From: Irini Fundulaki <fundul@ics.forth.gr>
Date: Fri, 21 May 2010 16:25:01 +0300
To: Olaf Hartig <hartig@informatik.hu-berlin.de>
CC: public-xg-prov@w3.org, Vassilis Christophides <christop@ics.forth.gr>, Grigoris Karvounarakis <gregkar@gmail.com>, Yannis Theoharis <ytheohar@gmail.com>
Olaf, all

On 5/20/10 5:34 PM, Olaf Hartig wrote:
> Hey Irini,
>
> On Thursday 20 May 2010 10:50:05 Irini Fundulaki wrote:
>
>> We believe that the main point worth noting here, is that a mapping
>> annotated with the false value is treated as absent from the mapping
set,
>> and vice versa, a mapping that does not appear in the mapping set is
>> considered as untrusted (i.e., annotated with the false value). This
>> holds because of the strict semantics of the boolean trust
>> application.
>>
> If that's you assumption, fine. But it's a wrong adaptation of the
tSPARQL
> semantics. A boolean-based adaptation of the tSPARQL algebra would
not remove
> a solution mapping only because it is associated with the trust value
'false'.
> Removing these mapping would only happen if there are EnTrust
operators in the
> algebra expression. That's not the case in your examples.
> Users of tSPARQL have to add EnTrust operators (by adding ENSURE
TRUST clauses
> to the query) to explicitly declare for which parts of their query
the output
> mappings have to be ignored if they are not trustworthy.
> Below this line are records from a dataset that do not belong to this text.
(** * sync_rules.py: directive parser and output composer

    A shallow embedding of [parse_base_file], [build_outputs],
    [write_outputs], [parse_map_args] and [main] from [sync_rules.py],
    followed by the properties of the parser and the composer.

    Conventions of the embedding.
    - A Python [str] is the list of its Unicode code points ([list N]);
      [codes] turns an ASCII literal into that form.
    - [buckets] (a [dict] that is only ever accessed by key) is a [gmap];
      [current_editors] and [editors] (Python [set]s) are [gset]s, and a
      [for] loop over a set is a [set_fold].
    - [editor_aliases] and [outputs] are dicts that the program iterates,
      so they keep their insertion order: association lists updated with
      [dict_set].
    - An exception is a value of [exn]; a function that can raise returns
      a [result].
    - What lies outside the program is an input: a [world] tells which
      writes and prints fail, a [base_state] what the base file is on
      disk, and [expanduser] what [Path(..).expanduser()] returns or
      raises. *)

From Stdlib Require Import NArith Ascii String.
From stdpp Require Import gmap list.

Local Open Scope N_scope.

(* stdpp's set_solver clears hypotheses by name; harmless under Rocq 9. *)
#[local] Set Warnings "-clear-no-such-hyp".

(** ** Python strings *)

Abbreviation str := (list N).

Fixpoint codes (s : string) : str :=
  match s with
  | EmptyString => []
  | String a s' => N_of_ascii a :: codes s'
  end.

(** The line feed, ["\n"]. *)
Definition NL : N := 10.

(** [str.isspace] for one character: the code points CPython's
    [Py_UNICODE_ISSPACE] accepts (bidirectional class WS, B or S, or
    general category Zs). *)
Definition isspace (c : N) : bool :=
  ((9 <=? c) && (c <=? 13)) || ((28 <=? c) && (c <=? 32)) ||
  (c =? 133) || (c =? 160) || (c =? 5760) ||
  ((8192 <=? c) && (c <=? 8202)) || (c =? 8232) || (c =? 8233) ||
  (c =? 8239) || (c =? 8287) || (c =? 12288).

(** Drop the longest prefix of characters satisfying [p]. *)
Fixpoint dropwhile (p : N → bool) (s : str) : str :=
  match s with
  | [] => []
  | c :: s' => if p c then dropwhile p s' else s
  end.
Lemma emittedTimes_unfold (fuel : nat) (range : DateRange) (c : Z) (l : list Z) :
  emitted fuel range c = Some l ->
  exists fuel', fuel = S fuel' /\
    ((fits range c = false /\ l = [])
     \/ (fits range c = true /\ exists l',
           l = c :: l' /\ emitted fuel' range (next c) = Some l')).
Proof.
  destruct fuel as [|fuel']; simpl; [discriminate|].
  intros H. exists fuel'. split; [reflexivity|].
  destruct (fits range c).
  - right. split; [reflexivity|].
    destruct (emitted fuel' range (next c)) as [l'|]; [|discriminate].
    exists l'. split; congruence.
  - left. split; congruence.
Qed.

(** The loop writes the emitted instants into the map, in order. *)
Lemma emitSlots_emittedTimes (fuel : nat) (range : DateRange) (d : string)
    (slots : slot_map) (c : Z) :
  emitSlots utcOffsetOf frequency eventLength offsetStart shouldApply
    timeZone ooo fuel range d slots c
  = match emitted fuel range c with
    | Some l =>
        Some (fold_left
                (fun m t => SlotMap.set t
                              (makeSlotData ooo d (tz utcOffsetOf timeZone t)) m)
                l slots)
    | None => None
    end.
Proof.
  revert slots c. induction fuel as [|fuel IH]; intros slots c; simpl.
  - reflexivity.
  - destruct (fits range c); [|reflexivity].
    rewrite IH. destruct (emitted fuel range (next c)) as [l|]; [|reflexivity].
    simpl. unfold makeSlotData at 2.
    destruct (ooo ≫= _); reflexivity.
Qed.
Lemma successful_load_installs_trie_witness :
  Dict.trie (Dict.vars (world_after failedLoad)) = None /\
  Dict.loadPromise (Dict.vars (world_after failedLoad)) = None /\
  Dict.resolveAssetUrl (H := nodeAsciiHost) (js "/dict.meta.json")
    (Dict.dawgFile_of {| Dict.artifacts := None |}) = Ok (js "dict.dawg") /\
  Dict.resolvePTrie (ptrieModule scenarioWords)
  = Ok (fun _ => Ok (wordsTrie scenarioWords)) /\
  (fun _ : jsstring => Ok (wordsTrie scenarioWords)) (js "packed")
  = Ok (wordsTrie scenarioWords) /\
  ([Err (HostError "Cannot find module");
    Ok (ptrieModule scenarioWords)]
   = [Ok (ptrieModule scenarioWords)] \/
   exists e, [Err (HostError "Cannot find module");
              Ok (ptrieModule scenarioWords)]
             = [Err e; Ok (ptrieModule scenarioWords)]) /\
  exists w' outs,
    Dict.run (H := nodeAsciiHost) (world_after failedLoad)
      (DictRuns.loadEvents (length (Dict.tasks (world_after failedLoad)))
         (js "/dict.meta.json") 200
         {| Dict.artifacts := None |} 200 (js "packed")
         [Err (HostError "Cannot find module");
          Ok (ptrieModule scenarioWords)])
    = Some (w', outs) /\
    hd Dict.Silent outs
    = Dict.Awaits (length (Dict.tasks (world_after failedLoad))) /\
    last outs Dict.Silent = Dict.Settles (Ok tt) /\
    Dict.vars w' = Dict.loadedWith (wordsTrie scenarioWords) /\
    Dict.requests w'
    = Dict.requests (world_after failedLoad)
      ++ [js "/dict.meta.json"; js "dict.dawg"] /\
    Dict.tasks w'
    = Dict.tasks (world_after failedLoad)
      ++ [{| Dict.stage := Dict.Done (Ok tt);
             Dict.ownerWaiting := false |}] /\
    forall s,
      Dict.outcome (Dict.isWord (H := nodeAsciiHost) s (Dict.vars w')) =
      (if Dict.is_empty (Dict.normalizeWord (H := nodeAsciiHost) s)
       then Ok false
       else TrieLike.isWord (wordsTrie scenarioWords)
              (Dict.normalizeWord (H := nodeAsciiHost) s)).
Proof.
  split; [reflexivity|]. split; [reflexivity|].
  split; [reflexivity|]. split; [reflexivity|]. split; [reflexivity|].
  assert (Himports :
    [Err (HostError "Cannot find module"); Ok (ptrieModule scenarioWords)]
    = [Ok (ptrieModule scenarioWords)] \/
    exists e, [Err (HostError "Cannot find module");
               Ok (ptrieModule scenarioWords)]
              = [Err e; Ok (ptrieModule scenarioWords)]).
  { right. exists (HostError "Cannot find module"). reflexivity. }
  split; [exact Himports|].
  exact (@successful_load_installs_trie nodeAsciiHost
           (world_after failedLoad)
           (js "/dict.meta.json") 200 {| Dict.artifacts := None |} 200
           (js "dict.dawg") (js "packed") (ptrieModule scenarioWords)
           (fun _ => Ok (wordsTrie scenarioWords))
           (wordsTrie scenarioWords)
           [Err (HostError "Cannot find module");
            Ok (ptrieModule scenarioWords)]
           eq_refl eq_refl eq_refl eq_refl eq_refl Himports).
Defined.

(** The retry after the failed load is the load with promise 1 and
    fetches the metadata a second time. *)
Example retry_after_failed_load :
  length (Dict.tasks (world_after failedLoad)) = 1 /\
  Dict.requests (world_after failedLoad) = [js "/dict.meta.json"] /\
  match Dict.run (H := nodeAsciiHost) (world_after failedLoad)
          (DictRuns.loadEvents 1 (js "/dict.meta.json") 200
             {| Dict.artifacts := None |} 200 (js "packed")
             [Ok (ptrieModule scenarioWords)]) with
  | Some (w', outs) =>
      Dict.vars w' = Dict.loadedWith (wordsTrie scenarioWords) /\
      Dict.requests w'
      = [js "/dict.meta.json"; js "/dict.meta.json"; js "dict.dawg"] /\
      hd Dict.Silent outs = Dict.Awaits 1
  | None => False
  end.
Proof. repeat split. Qed.

Lemma queries_same_on_normalized_input_witness :
  (forall s, forallb isAZ s = true ->
             toUpperCase (Host := nodeAsciiHost) s = s) /\
  (Dict.isWord (H := nodeAsciiHost)
     (Dict.normalizeWord (H := nodeAsciiHost) (js "can't")) scenarioVars
   = Dict.isWord (H := nodeAsciiHost) (js "can't") scenarioVars /\
   Dict.isPrefix (H := nodeAsciiHost)
     (Dict.normalizeWord (H := nodeAsciiHost) (js "can't")) scenarioVars
   = Dict.isPrefix (H := nodeAsciiHost) (js "can't") scenarioVars).
Proof.
  split; [exact nodeAsciiHost_toUpperCase_AZ|].
  exact (@queries_same_on_normalized_input nodeAsciiHost
           nodeAsciiHost_toUpperCase_AZ (js "can't") scenarioVars).
Defined.

Lemma buildDawgFromWordsFile_returns_witness :
  @BuildScript.buildDawgFromWordsFile N firstBuildEnv []
  = (BuildScript.Returned firstBuildResult, buildTrace firstBuildEnv) /\
  exists text packed source meta meta',
    @BuildScript.fs_readFile N firstBuildEnv
      [BuildScript.Logged
         (BuildScript.StepLine 1 5 "Read + validate words.txt")]
      BuildScript.WORDS_PATH = Ok text /\
    BuildDawg.assertSortedUnique (BuildScript.parseWordsFile text) = Ok tt /\
    BuildScript.wordsCount firstBuildResult
    = length (BuildScript.parseWordsFile text) /\
    BuildScript.dawgBytes firstBuildResult = BuildScript.byteLength packed /\
    BuildScript.dawgSha256 firstBuildResult
    = @BuildScript.sha256Hex N firstBuildEnv packed /\
    In source BuildScript.candidates /\
    (exists before,
       @BuildScript.readJson N firstBuildEnv BuildScript.META_PATH before
       = (BuildScript.Returned meta,
          before ++ [BuildScript.Read BuildScript.META_PATH])) /\
    @BuildScript.assign_artifacts N firstBuildEnv meta
      (BuildScript.dawgBytes firstBuildResult)
      (BuildScript.dawgSha256 firstBuildResult) = Ok meta' /\
    BuildScript.writes (buildTrace firstBuildEnv)
    = [BuildScript.MadeDir (BuildScript.dirname BuildScript.OUT_PATH);
       BuildScript.Wrote BuildScript.OUT_PATH packed;
       BuildScript.MadeDir BuildScript.LICENSES_DIR;
       BuildScript.Copied source BuildScript.DAWG_LICENSE_DEST;
       BuildScript.MadeDir (BuildScript.dirname BuildScript.META_PATH);
       BuildScript.Wrote BuildScript.META_PATH
         (@BuildScript.JSON_stringify N firstBuildEnv meta' ++ [10%N])] /\
    BuildScript.step_lines (buildTrace firstBuildEnv)
    = [(1, 5); (2, 5); (3, 5); (4, 5); (5, 5)].
Proof.
  split; [reflexivity|].
  exact (@buildDawgFromWordsFile_returns N firstBuildEnv firstBuildResult
           (buildTrace firstBuildEnv) eq_refl).
Defined.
Hence, users
have the
> choice. That's not the case in your adaptation where each mapping
that is not
> trustworthy is ignored immediately. What you seem to assume for you
> of the tSPARQL semantics is that each operator in an algebra
expression is
> wrapped in an EnTrust operator. However, that's not the idea of
tSPARQL and,
> thus, that's not what should be referred to as the "trust semantics"
> introduced by the tSPARQL document as you do in your paper.
>
>

We would like to clarify that we are using the semantics of the
EnTrust operator (defined in the tSPARQL specification document) for
the boolean trust application when SPARQL OPTIONAL is used.  At this
point, we are discussing the requirements that boolean trust
application prescribes to a provenance model. The semantics for the
boolean trust application are clear to us from existing work on
relational data for positive relational algebra queries (and
consequently the SPARQL fragment without OPTIONAL). To this end, we
adopted the semantics of the EnTrust Operator for OPTIONAL.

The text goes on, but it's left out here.